• [EXERCISE PROMPT]: The answer must consist only of the lines from the line with "- [Settings] ([from_env]" to the line with "is not the base", both included, exactly as they stand below.

• [DATASET EXTRACT]:
(* ===== verification/Prelude.v ===== *)
(** * kcatta: a verification library for the analyzer and the form services

    kcatta collects host inventories, traces and guard events with agents (Rust,
    not modelled), receives them through the form service
    ([form/src/kcatta_form]), which also schedules and leases scan jobs, and
    derives findings and alerts in the analyzer ([analyzer/src/analyzer]).  This
    library models the decision-making core of the two Python services and
    proves what makes it correct.  Paths below are relative to these packages.

    ** Conventions

    - A [str] is the list of its code points; [u "..."] is an ASCII literal.
      Python's tables for code points above 255 are the class [PyText.Unicode],
      over which every theorem is quantified.
    - A [float] is an executable IEEE-754 binary64 ([PyFloat]); a [datetime] is
      its number of microseconds; SHA-1 and SHA-256 are the FIPS functions
      ([PyHash]).
    - A call returns a [res]: a value or the exception that escapes.  A database
      transaction is a function on the tables; an exception keeps the old tables.
    - A Python dict whose order shows is an association list ([od_get],
      [od_set]); a table keyed by a column is a [gmap].
    - A string constraint of a schema is Pydantic's: [PyText.trim], then the
      length.  Sizes of JSON dumps, PEP 440 versions (the [packaging] library)
      and the advisory index are parameters.
    - Loops that are not structural run on fuel computed from their input;
      [VersionProps.comparators_terminate] shows that it is enough.

    ** Scan jobs ([job_store.py], [schemas/scan.py])

    - [ScanSchemas]: jobs, results, options and the model validator.
    - [JobStore]: the three tables of [ScanJobRepository] and every call on them,
      one definition per method and transaction.
    - [JobSteps]: a call as data ([call], [exec]), an abstract state machine of
      one row ([row_step]), and the refinement: every call moves every row along
      the machine and keeps columns and payload consistent.
    - [JobLease]: holders of a target; at most one is live at any time, over any
      history ([run]); superseded claims.
    - [JobClaim]: the order of the claim query, the limits, idempotency keys.
    - [JobProps]: the properties and their witnesses.

    ** Schedules ([schedule_store.py], [schedule_worker.py], [api/schedules.py])

    - [Schedules]: the table of schedules, the routes on it and a tick of the
      worker, which creates scan jobs in the repository.  [ScheduleProps]: what a
      tick does to each schedule; over any history two jobs of a schedule are at
      least its interval apart.
    - [FloatRound]: rounding in binary64, how far a stored timestamp is from the
      instant it was made of, quotients of integers rounded up.

    ** Vulnerability detection ([detect/])

    - [Compare]: three-way comparisons as a class ([Ordered]) with instances for
      pairs, lists and padded lists; [DpkgVersion] ([debversion.py]),
      [Versioning] ([versioning.py]): the comparators as written;
      [VersionOrder]: keys of versions and the proof that the comparators compare
      keys; [VersionProps]: total preorders, termination, what breaks them.
    - [Severity], [Cvss] ([cvss.py], [scoring.py]): scores; the v3 base score is
      compared with exact rational arithmetic on all 2592 base vectors.
    - [Osv], [OsvProps] ([osv.py]): records and affected-version matching, against
      membership in intervals of an arbitrary order.
    - [Detect], [DetectProps] ([engine.py], [combine.py], [limits.py]): the join
      of packages and advisories under finding limits; soundness, and
      completeness of unflagged results; merging with scanner findings.
    - [Coverage], [CoverageProps] ([coverage.py], [matrix.py]): what a result says
      about the corpus it was matched against.
    - [KaliTracker] ([debian_tracker.py]), [Kali] ([kali.py]): the index of the
      Debian tracker, from the decoded feed to its lookups, and the matching of
      Kali packages by exact source version; [KaliProps]: the index lists what the
      feed lists, findings are exact, COMPLETE is truthful.

    ** Correlation ([correlate/])

    - [Correlate] ([limits.py], [identity.py], [trace.py]), [Guard] ([guard.py],
      [cross.py]): alerts from batches, compound alerts.
    - [CorrelateProps]: the grouping loops compute, key by key, what a separate
      pass would ([collect_spec]), shared by trace and guard; [GuardProps]: every
      event is covered, compound alerts, alert keys.
    - [Lifecycle], [LifecycleProps] ([lifecycle.py]): the merged read model equals
      its per-key definition.

    ** Ingest ledger and storage ([analyzer/api], [analyzer/storage])

    - [IngestLedger], [LedgerProps] ([api/ingest_queue.py]): the table of accepted
      envelopes and every transaction on it; acknowledged work is kept, an outcome
      is recorded once, a due task is claimed.
    - [Lineage] ([storage/lineage.py]): chunk identifiers.  [RecordStore],
      [StoreProps] ([storage/sqlite.py]): a table of records under its budgets;
      pruning removes the least, walking along cursors misses nothing although
      records come and go, equal fingerprints mean equal contents.
    - [Reports] ([api/reports.py]): pages, lineages and the report projection over
      the record store; [PageProps]: pages cover the records.
    - [ProjectionCache], [CacheProps] ([api/report_projection_cache.py] and its use):
      the cache keeps its limits and never answers with a projection older than the
      request.

    ** Ingest ([api/ingest.py])

    - [Envelopes]: the models the handlers read and write.  [Derived]: from an
      envelope to derived records, in a small monad ([io]) over the analyzer's
      stores in which writes can fail: the budget of one envelope, detection
      (OSV, tracker, scanner findings, coverage) and correlation as the handlers
      compose them.  [Ingest]: the routes over the ledger, with the calls of other
      threads as arguments, and the status of an envelope.  [Defender]: the two
      Defender batches; [PyTime]: [isoformat].
    - [DerivedProps]: alerts are stored once over any history of deliveries; a
      complete trace outcome covers every indicator.  [PassProps]: a complete
      detection outcome covers every package, and processing again.
      [IngestProps]: what each answer means.  [DefenderProps]: snapshots.
      [DerivedExamples]: an instance on which their hypotheses hold.

    ** Telemetry chunks ([telemetry_chunks.py])

    - [Chunks], [ChunkProps]: splitting a report or a batch under byte and item
      limits, over an interface ([ReportWire], [BatchWire]) that says how long the
      JSON of a model is; the chunks hold everything, and splitting succeeds when
      each item fits.
    - [ReportProps]: the two services together: what the form splits and the
      analyzer stores under the same root is put together again.

    ** Agent identities ([agent_identity_store.py])

    - [AgentIdentity]: the two tables of the certificate registry and every call on
      them; [AgentSteps]: the lifecycle machine of a certificate and the invariant
      of the tables; [AgentProps]: revocation is final, verification, rotation, at
      most two certificates accepted.

    ** Attack-path prediction ([predict/])

    - [Posture] ([graph.py]): the posture graph of stored telemetry.  [Predict]
      ([engine.py]): the forward chain with the provenance of its facts, goals,
      scores, convergence.  [PredictSteps]: the facts that follow, as an inductive
      relation, and the invariant of the chain; [PredictProps]: the chain reaches
      exactly these facts, paths are grounded in them.

    ** Microsoft Defender connectors ([mde.py], [mdvm.py])

    - [DefenderClient]: the HTTP client both connectors have, over a script of answers
      and a clock: tokens, retries, pages; the readers of remote records; the map from
      devices to hosts; the row with the watermark and the lease.  [DefenderClientProps]:
      its requests are bounded and go to the allowed URLs only; the texts of instants
      with [Z].
    - [Mdvm]: the vulnerability connector, [Mde]: the endpoint connector, from the answers
      of the service to the batches the analyzer is sent.
    - [MdvmProps], [MdeProps]: a delta leaves the findings that are active in the remote
      history; the watermark moves only when everything was delivered; the newest copy of
      an alert is sent.  [DefenderFlow]: a snapshot of the connector in the analyzer.
    - [TimeOrder]: the texts of instants come in the order of the instants and are read
      back.
    - [Settings] ([from_env] of both connectors and of the scan worker): from the
      environment to settings in range, or a configuration error.

    ** The scan worker ([scan_worker.py], [scan_artifacts.py], [provenance.py])

    - [AnalyzerClient], [AnalyzerClientProps] ([analyzer_client.py],
      [derived_reconciler.py]): the paths that may be called, envelopes in chunks, the
      answers, pending outcomes.
    - [ScanWorker]: one claim from its dispatch to the recorded state.  Its state
      ([world]) holds the repository ([JobStore]), the identity registry
      ([AgentIdentity]), the spool of artifacts, the signals of the execution and the
      state of everything outside, which the class [Outside] operates on: deployment,
      targets, analyzer, certificate authority.  At every awaited call a batch of a
      schedule ([happening]) takes place: clock, heartbeat, deadline, shutdown,
      cancellation, calls of other replicas and of the API; theorems hold for every
      schedule.  The call that records a state is an argument of the end of a claim.
    - [WorkerProps]: the spool reads back what it saved; a stored artifact is not
      collected again; a success was acknowledged by the analyzer; a state is recorded
      only when the lease, the result and the compensation of a guard justify it;
      a form with one target on which the hypotheses hold.

    ** Files of shared material

    This file: exceptions and the [res] monad with [inv_ok], ordered dicts,
    stable sorting, record update ([r <| f := v |>]), the hint database
    [kcatta].  [PyText], [PyHash], [PyFloat], [PyJson]: the parts of Python's
    library the code uses.  [Tables]: the queries of SQL the transactions use.
    [Acts]: calls on a state that can raise ([act]).

    ** Findings proved on the way

    [JobProps]: re-creating an evicted job violates a uniqueness constraint;
    a failed job over the record limit blocks all claims; microseconds are lost
    in timestamp conversion.  [VersionProps]: superscript digits raise;
    malformed versions are not ordered.  [Cvss]: the changed-scope impact formula
    is not the base formula.  [CoverageProps]: the grouped row claims scans that
    did not happen.  [GuardProps]: an overflowing label list drops hosts from
    guard alerts; the key separator can occur in identifiers.  [LedgerProps]: the
    lineage query folds the case of identifiers.  [ChunkProps]: a report that
    declares too few findings can be refused although every item fits.
    [ScheduleProps]: a schedule deleted while the worker visits it comes back.
    [KaliProps]: a long package name fails the detection of its report.
    [PassProps]: a replayed report takes the result of any source's report, a
    partial outcome becomes complete by a replay, a long OS text fails detection.
    [MdvmProps]: devices without findings left are forgotten by a baseline.
    [DefenderFlow]: a long software name fails the snapshot of its device.  [MdeProps]:
    update times with fractions of a second are not compared in their order.
    [AnalyzerClientProps]: a path encoded five times is not seen through.
    [WorkerProps]: a guard job cancelled between two attempts leaves its guard running.

    ** Not modelled

    Network, file and process I/O (deployment over SSH and WinRM, certificates through
    the [cryptography] package, advisory download, HTTP routers), SQLite's engine (page
    budget, PRAGMAs, migration), the JSONL store, cursor tokens, the parsers of unbounded
    telemetry documents, threads and tasks other than as calls between awaited calls (SQLite
    serialises the transactions that are modelled), the forced cancellation of a worker's
    tasks, metrics counters, the agent and the admin console. *)

From stdpp Require Import base gmap sets list strings numbers sorting.
From Stdlib Require Import ZArith Lia.
From Stdlib Require Ascii String.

• [OUTPUT FOR THIS EXERCISE]:
    - [Settings] ([from_env] of both connectors and of the scan worker): from the
      environment to settings in range, or a configuration error.

    ** The scan worker ([scan_worker.py], [scan_artifacts.py], [provenance.py])

    - [AnalyzerClient], [AnalyzerClientProps] ([analyzer_client.py],
      [derived_reconciler.py]): the paths that may be called, envelopes in chunks, the
      answers, pending outcomes.
    - [ScanWorker]: one claim from its dispatch to the recorded state.  Its state
      ([world]) holds the repository ([JobStore]), the identity registry
      ([AgentIdentity]), the spool of artifacts, the signals of the execution and the
      state of everything outside, which the class [Outside] operates on: deployment,
      targets, analyzer, certificate authority.  At every awaited call a batch of a
      schedule ([happening]) takes place: clock, heartbeat, deadline, shutdown,
      cancellation, calls of other replicas and of the API; theorems hold for every
      schedule.  The call that records a state is an argument of the end of a claim.
    - [WorkerProps]: the spool reads back what it saved; a stored artifact is not
      collected again; a success was acknowledged by the analyzer; a state is recorded
      only when the lease, the result and the compensation of a guard justify it;
      a form with one target on which the hypotheses hold.

    ** Files of shared material

    This file: exceptions and the [res] monad with [inv_ok], ordered dicts,
    stable sorting, record update ([r <| f := v |>]), the hint database
    [kcatta].  [PyText], [PyHash], [PyFloat], [PyJson]: the parts of Python's
    library the code uses.  [Tables]: the queries of SQL the transactions use.
    [Acts]: calls on a state that can raise ([act]).

    ** Findings proved on the way

    [JobProps]: re-creating an evicted job violates a uniqueness constraint;
    a failed job over the record limit blocks all claims; microseconds are lost
    in timestamp conversion.  [VersionProps]: superscript digits raise;
    malformed versions are not ordered.  [Cvss]: the changed-scope impact formula
    is not the base formula.  [CoverageProps]: the grouped row claims scans that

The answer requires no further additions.